ABOUT THIS EXERCISE:
Only the lines below starting at the one containing "- rewrite !polarity_high_half" and ending at the one containing "(phase - 32768)" belong in the answer, each copied exactly.

SUPPLIED ENTRIES:
Lemma polarity_high_half (phase : Z) :
  is_u16 phase -> polarity phase = (32768 <=? phase).
Proof.
  unfold is_u16. intros Hp.
  assert (Hland : Z.land phase 32768 =
                  if Z.testbit phase 15 then 32768 else 0).
  { apply Z.bits_inj'. intros n Hn.
    rewrite Z.land_spec. change 32768 with (2 ^ 15).
    rewrite Z.pow2_bits_eqb by lia.
    destruct (Z.eqb_spec 15 n) as [<- | Hne].
    - destruct (Z.testbit phase 15) eqn:Hbit.
      + rewrite Z.pow2_bits_eqb by lia. reflexivity.
      + rewrite Z.bits_0. reflexivity.
    - rewrite andb_false_r.
      destruct (Z.testbit phase 15).
      + rewrite Z.pow2_bits_eqb by lia.
        symmetry. apply Z.eqb_neq. exact Hne.
      + rewrite Z.bits_0. reflexivity. }
  unfold polarity, to_bool. rewrite Hland.
  destruct (Z.testbit phase 15) eqn:Hbit.
  - apply Z.testbit_true in Hbit; [| lia]. change (2 ^ 15) with 32768 in Hbit.
    destruct (Z.leb_spec 32768 phase); [reflexivity |].
    rewrite Z.div_small in Hbit by lia. discriminate.
  - destruct (Z.leb_spec 32768 phase) as [Hhigh |]; [| reflexivity].
    assert (Htrue : Z.testbit phase 15 = true).
    { apply Z.testbit_true; [lia |]. change (2 ^ 15) with 32768.
      Z.to_euclidean_division_equations. lia. }
    congruence.
Qed.

(** Half a cycle later the magnitude is the same and the polarity is the
    opposite; the polarity is set exactly in the upper half of the 16-bit
    phase range. *)
Theorem sine_half_cycle (phase : Z) (Hphase : is_u16 phase) :
  polarity phase = (32768 <=? phase) /\
  sine (u16 (phase + 32768)) = sine phase /\
  polarity (u16 (phase + 32768)) = negb (polarity phase).
Proof.
  split; [apply polarity_high_half; exact Hphase |].
  split.
  - rewrite !sine_closed.
    replace (u16 (phase + 32768) mod 32768) with (phase mod 32768);
      [reflexivity |].
    unfold u16. Z.to_euclidean_division_equations. lia.
  - rewrite !polarity_high_half by (exact Hphase || apply u16_range).
    unfold is_u16 in Hphase. unfold u16.
    destruct (Z.leb_spec 32768 phase) as [Hhigh | Hlow].
    + replace ((phase + 32768) mod 65536) with (phase - 32768)
        by (Z.to_euclidean_division_equations; lia).
      apply Z.leb_gt. lia.
    + rewrite Z.mod_small by lia. apply Z.leb_le. lia.
Qed.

SOLUTION:
  - rewrite !polarity_high_half by (exact Hphase || apply u16_range).
    unfold is_u16 in Hphase. unfold u16.
    destruct (Z.leb_spec 32768 phase) as [Hhigh | Hlow].
    + replace ((phase + 32768) mod 65536) with (phase - 32768)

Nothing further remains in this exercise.